Suu Kyi mengecam semua pelanggaran hak asasi manusia dan mengatakan bahwa setiap orang yang bertanggung jawab atas pelanggaran di negara bagian Rakhine yang bermasalah akan menghadapi hukum.
Ini adalah pidato pertamanya untuk negara tersebut sejak serangan gerilyawan Rohingya pada bulan Agustus menyebabkan serangan militer menyapu militer oleh pasukan keamanan Myanmar.
Perserikatan Bangsa-Bangsa mengatakan bahwa operasi militer adalah pembersihan etnis.
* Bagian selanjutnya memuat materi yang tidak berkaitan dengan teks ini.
(* ===== verification/AggregateProofs.v ===== *)
(** Correctness of the keyed sum/count aggregate: sums, counts and extrema are
    those of the records it was given, its outputs are the changes of its state,
    its state always reads out, and a saved state loads back. *)
From S2P Require Import Prelude BTree Json Digits Serde Text Delta Join JoinProofs Decimal Aggregate.

(** * Weighted values *)

Section values.
Variable m : AggregateValueMode.

(** Each value is stored under its amount, with the amount's JSON form. *)
Definition values_ok (vs : value_map) : Prop :=
  forall x v, vs !! x = Some v ->
    av_weight v <> 0 /\ aggregate_sum_json_value x m = Ok (av_value v) /\ is_i128 x = true.

Lemma values_ok_empty : values_ok ∅.
Proof. intros x v. by rewrite lookup_empty. Qed.

Lemma lookup_put_value vs x v w y : put_value vs x v w !! y =
  if decide (y = x) then (if w =? 0 then None else Some (AValue v w)) else vs !! y.
Proof.
  unfold put_value. destruct (w =? 0), (decide (y = x)) as [->|];
    rewrite ?lookup_delete_eq, ?lookup_insert_eq, ?lookup_delete_ne, ?lookup_insert_ne by done; done.
Qed.

Lemma value_weight_put vs x v w y :
  value_weight (put_value vs x v w) y = if decide (y = x) then w else value_weight vs y.
Proof.
  unfold value_weight. rewrite lookup_put_value. destruct (decide (y = x)); [|done].
  destruct (Z.eqb_spec w 0); simpl; lia.
Qed.

Lemma values_ok_put vs x v w : values_ok vs -> aggregate_sum_json_value x m = Ok v ->
  is_i128 x = true -> values_ok (put_value vs x v w).
Proof.
  intros Hvs Hx H128 y v'. rewrite lookup_put_value. destruct (decide (y = x)) as [->|]; [|apply Hvs].
  destruct (Z.eqb_spec w 0); [done|]. by intros [= <-].
Qed.
End values.

Lemma decimal_i128 s precision scale x : parse_decimal128_str s precision scale = Some x -> is_i128 x = true.
Proof.
  intros (_ & _ & _ & Hx)%parse_format_inv. apply in_range_true. unfold i128_min, i128_max in *. lia.
Qed.

Lemma parse_input_i128 m v x j :
  parse_input m v = Ok x -> aggregate_sum_json_value x m = Ok j -> is_i128 x = true.
Proof.
  destruct m as [|precision scale]; simpl; intros Hx Hj.
  - apply bind_ok in Hj as (y & [-> Hy]%ok_or_ok%checked_i64_some & _). range.
  - unfold parse_decimal128_value in Hx. apply bind_ok in Hx as (s & _ & Hx%ok_or_ok).
    by eapply decimal_i128.
Qed.

Section aggregate.
Context `{SerdeJson}.

Definition amount_of (m : AggregateValueMode) (r : DeltaRecord) : Z :=
  match parse_input m (value r) with Ok x => x | Err _ => 0 end.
Dia tidak membahas hal ini namun menegaskan bahwa negara tersebut berkomitmen untuk solusi berkelanjutan terhadap konflik tersebut
Suu Kyi mengatakan: “Kami mengecam semua pelanggaran hak asasi manusia dan kekerasan yang tidak sah.
“Kami berkomitmen untuk pemulihan perdamaian dan stabilitas dan supremasi hukum di seluruh negara bagian.
“Pelanggaran hak asasi manusia dan semua tindakan lain yang mengganggu stabilitas dan keharmonisan dan melemahkan peraturan undang-undang akan ditangani sesuai dengan hukum dan keadilan yang ketat.
“Kami merasa sangat dalam untuk penderitaan semua orang yang terjebak dalam konflik.”
Suu Kyi diberi hadiah Nobel Perdamaian sebagai juara oposisi demokratis Myanmar selama bertahun-tahun pemerintahan militer dan tahanan rumah.
Tapi banyak yang telah mengkritik kesunyiannya sebelumnya dalam situasi Rohingya. Dia tidak mengomentari operasi militer di negara bagian Rakhine namun mengatakan bahwa, sejak 5 September, telah terjadi “tidak ada bentrokan bersenjata dan tidak ada operasi pembersihan”.
Mengenai ribuan Muslim Rohingya yang telah melarikan diri ke Bangladesh, dia menambahkan: “Kami ingin mengetahui mengapa eksodus ini terjadi.
“Kami ingin berbicara dengan mereka yang telah melarikan diri dan juga mereka yang telah tinggal.”
Dia mengklaim bahwa “mayoritas besar” umat Islam di negara bagian Rakhine tetap berada di sana.